Tutto il "Mal essere" della pallacanestro italiana è spaventoso

(di Eduardo Lubrano). Costretto ad una insolita immobilità, da qualche mese ho avuto modo di guardare le vicende della nostra pallacanestro con un occhio più distaccato: non avendo la fretta – soprattutto la forza – di scrivere subito dopo un evento o una partita, tutto appare o così speravo, sotto una luce diversa.

Invece il mal essere, scritto proprio così che è diverso concettualmente da malessere, del nostro sport lungo la penisola è spaventoso e si avverte da quelle piccole cose che quando sei dentro al lavoro possono sfuggirti. Dall'ultima incredibile polemica su Facebook su Mino Taveri, prossimo telecronista di EuroLeague per le nostre squadre. Dico subito che apprezzo molto Taveri perché ne conosco passione e competenza, così come apprezzo Flavio Tranquillo  - ma nessuno dei suoi cloni che tentano di imitarlo nel tono di voce, nelle espressioni, nelle pause, nel modo di respirare e persino di usare le stesse espressioni facciali – e mi piace moltissimo Geri De Rosa. Ma detto questo che sono i miei gusti personalissimi, gli insulti mai, non vanno bene, le denigrazioni, le pesanti prese in giro meno che mai. 

Oltretutto da persone che per loro stessa ammissione non hanno mai sentito Taveri e non sanno qual è il suo passato con la pallacanestro. Qualcuno potrebbe obiettare che queste sono cose tipiche di Facebook ed è vero ma solo in parte. Queste prese di posizione fanatiche fanno malissimo al nostro sport che già vive di un mal essere insopportabile ed al quale anche questi isterismi fanno danni gravissimi.  Tutti esperti di giornalismo e peggio ancora di telecronache. Bah…

Ho voluto cominciare con questo episodio perché mi pare lo specchio di un movimento ormai allo sfascio completo. Le partite in chiaro? Su 9 e DMax. Una volta alle 18 una volta alle 17.35 per adesso. Cioè nessuna certezza. Oltre al teatrino durato tutta l’estate per trovare qualche televisione che si prendesse questo peso.

Peso? Sì. La partita fra Reggio Emilia e Derthona Basket è iniziata su DMax alle 17.35, prima c’era il programma “Vado a vivere nel bosco”, poi la pubblicità ed infine la pallacanestro. Zero prepartita – il che potrebbe anche non essere un male - chiusura del collegamento immediata appena partita la sirena dei 40 minuti o pochissimo dopo. Il che vuol dire che a nessuno interessa dare altri minuti ad uno sport di nicchia che più nicchia non si può.

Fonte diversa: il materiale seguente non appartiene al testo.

(* ===== verification/Evidence.v ===== *)
(** * Evidence of a run ([src/pep/verify_pp18.py], [stamp_artifacts.py], [collect_artifacts.py])

    How the host's tools read the audit log, which records they take to be of the
    run, and the binding of an artifact to a run by the control plane. *)

From S2P Require Import Prelude.
From S2P Require Import PyStr.
From S2P Require Import Json.
From S2P Require Import PyDyn.
From S2P Require Import IpAddr.
From S2P Require Import AuditLog.
From S2P Require Import E10Anchor.
Open Scope Z_scope.

(** ** Reading the log *)

(** Iterating a text file: its lines end at a newline, a carriage return or
    both.  The text is its code points; [loads] reads their encoding. *)
Fixpoint strict_lines (lines : list string) (recs : list val) (bad : Z) : list val * Z :=
  match lines with
  | [] => (recs, bad)
  | raw :: rest =>
      let ln := str_strip raw in
      if String.eqb ln "" then strict_lines rest recs bad else
      match loads (utf8 ln) with
      | Some v => strict_lines rest (recs ++ [v])%list bad
      | None => strict_lines rest recs (bad + 1)
      end
  end.
(** [None] is a file that cannot be opened. *)
Definition load_strict (audit : option string) : list val * Z :=
  match audit with
  | None => ([], -1)
  | Some text => strict_lines (splitlines "" text) [] 0
  end.

(** [str(e.get(k, ""))]. *)
Definition text_of (k : string) (e : dict) : string := py_str (dget_or k (VStr "") e).
Definition in_run (run_id : string) (e : dict) : bool := String.eqb (text_of "run_id" e) run_id.
Definition is_decision (d : string) (e : dict) : bool := py_eqb (fld "decision" e) (VStr d).
(** The records of the run; [.get] of a record that is no object raises. *)
Definition scope (run_id : string) (recs : list val) : res (list dict) :=
  es <- rmap as_dict recs;; Ok (List.filter (in_run run_id) es).
(** The records of an acceptance row that name their connection. *)
Definition owners (row : string) (scoped : list dict) : list dict :=
  List.filter (fun e => String.eqb (text_of "row_id" e) row && truthy (fld "conn_id" e)) scoped.
Definition kills (scoped : list dict) : list dict := List.filter (is_decision "KILL_SWITCH") scoped.
(** [e.get("terminated_conn_ids") or []], each element as [str]. *)
Definition torn_of (e : dict) : res (list string) :=
  let v := fld "terminated_conn_ids" e in
  if truthy v then l <- v_iter v;; Ok (map py_str l) else Ok [].
Definition killed (scoped : list dict) : res (list string) :=
  ls <- rmap torn_of (kills scoped);; Ok (concat ls).
Definition conn_of (e : dict) : string := py_str (fld "conn_id" e).
(** [a & b] of two sets, in the order of [a]. *)
Definition meet (a b : list string) : list string := List.filter (fun s => mem_str s b) a.
(** [sorted(s)[0]]. *)
Fixpoint least (l : list string) : option string :=
  match l with
  | [] => None
  | x :: l' => Some match least l' with Some y => if String.leb x y then x else y | None => x end
  end.
Definition is_v6_text (v : val) : bool :=
  match ip_address (py_str v) with Some a => is_v6 a | None => false end.

(** ** PP18 ([verify_pp18.verify]) *)

Module Pp18.
Definition ROW : string := "PP18".
(** More than one nonce. *)
Definition conflicting (nonces : list string) : bool :=
  match nonces with [] => false | n :: rest => existsb (fun m => negb (String.eqb n m)) rest end.
Definition verify (audit : option string) (run_id : string) : res string :=
  let '(recs, bad) := load_strict audit in
  if negb (bad =? 0) then Ok "AUDIT_UNREADABLE_OR_TRUNCATED" else
  if String.eqb run_id "" then Ok "NO_RUN_ID" else
  scoped <- scope run_id recs;;
  if bool_decide (scoped = []) then Ok "NO_RECORDS_FOR_RUN" else
  let os := owners ROW scoped in
  if bool_decide (os = []) then Ok "NO_MATCHING_CONNECTION" else
  let nonces := map (text_of "test_nonce") os in
  if mem_str "" nonces then Ok "NO_TEST_CORRELATION" else
  if conflicting nonces then Ok "NO_TEST_CORRELATION" else
  if bool_decide (kills scoped = []) then Ok "NO_KILL_RECORD" else
  torn <- killed scoped;;
  if bool_decide (torn = []) then Ok "KILL_RECORD_LISTS_NO_CONNECTIONS" else
  if bool_decide (meet (map conn_of os) torn = []) then Ok "TERMINATED_A_DIFFERENT_CONNECTION" else
  Ok "PROVEN".
Definition exit_code (status : string) : Z := if String.eqb status "PROVEN" then 0 else 1.
End Pp18.

(** ** Artifacts ([stamp_artifacts.py], [collect_artifacts.py]) *)

Definition populated (prior : val) : bool := negb (is_none prior || py_eqb prior (VStr "")).
Definition bind_run (run_id : string) (data : dict) : dict :=
  dset "run_id_source" (VStr "control-plane") (dset "run_id" (VStr run_id) data).
(** [stamp]: the artifact as it is rewritten and the status; [None] is a file
    that cannot be opened. *)
Definition stamp (file : option string) (run_id : string) : res (dict * string) :=
  match file with
  | None => Raise (OSError "open")
  | Some text =>
      match loads text with
      | None => Raise (ValErr "json")
      | Some (VDict data) =>
          let prior := fld "run_id" data in
          let data := if populated prior then dset "run_id_conflict" (VStr (py_str prior)) data else data in
          let data := bind_run run_id data in
          Ok (data, if dmem "run_id_conflict" data then "CONFLICT" else "ok")
      | Some _ => Raise (ValErr "artifact is not a JSON object")
      end
  end.
(** [main]: 0 when every artifact was stamped, a conflict included. *)
Definition stamp_all (run_id : string) (files : list (option string)) : Z :=
  if String.eqb run_id "" then 1
  else if forallb (fun f => is_ok (stamp f run_id)) files then 0 else 1.

(** What [os.path] and [os.lstat] say of a source, and its content.  [collect]
    decides; the copy itself is the operating system's.  The class of the parse
    error in the last refusal is not modelled. *)
Record source := Source {
  s_islink : bool; s_exists : bool; s_isfile : bool; s_nlink : Z; s_content : option string }.
Definition collect (s : source) : res string :=
  if s_islink s then Ok "REFUSED: symlink"
  else if negb (s_exists s) then Ok "MISSING"
  else if negb (s_isfile s) || negb (s_nlink s =? 1)
  then Ok ("REFUSED: not a regular single-linked file (nlink=" ++ show_Z (s_nlink s) ++ ")")
  else match s_content s with
       | None => Raise (OSError "open")
       | Some text =>
           match loads text with
           | Some (VDict _) => Ok "ok"
           | Some _ => Ok "REFUSED: not a JSON object"
           | None => Ok "REFUSED: unparseable JSON"
           end
       end.
Definition collect_all (sources : list source) : res Z :=
  rs <- rmap collect sources;; Ok (if forallb (String.eqb "ok") rs then 0 else 1).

Nicchia? Già, parliamo della partenza della stagione femminile di serie A1. La Supercoppa si è giocata di martedì e mercoledì ad Alghero in un palazzetto/palestra. L’Opening Day si è giocato nel fine settimana successivo a Cagliari in un palazzetto/palestra. Senza tv ovviamente se non LBF TV che è in streaming che regala sempre grandi momenti di buco, di punteggio che non è aggiornato, di minutaggio che non è in sincronia con quello reale ed altre amenità varie (che valgono anche per il canale YouTube della Fiba sia chiaro) che dopo anni di messa in onda si suppone siano state messe a posto, visto che si paga (non la Supercoppa e l’Opening Day e nemmeno YouTube): temo connubi con quelli di DAZN che pur sommersi di critiche e male parole di ogni genere fanno finta di non sentire.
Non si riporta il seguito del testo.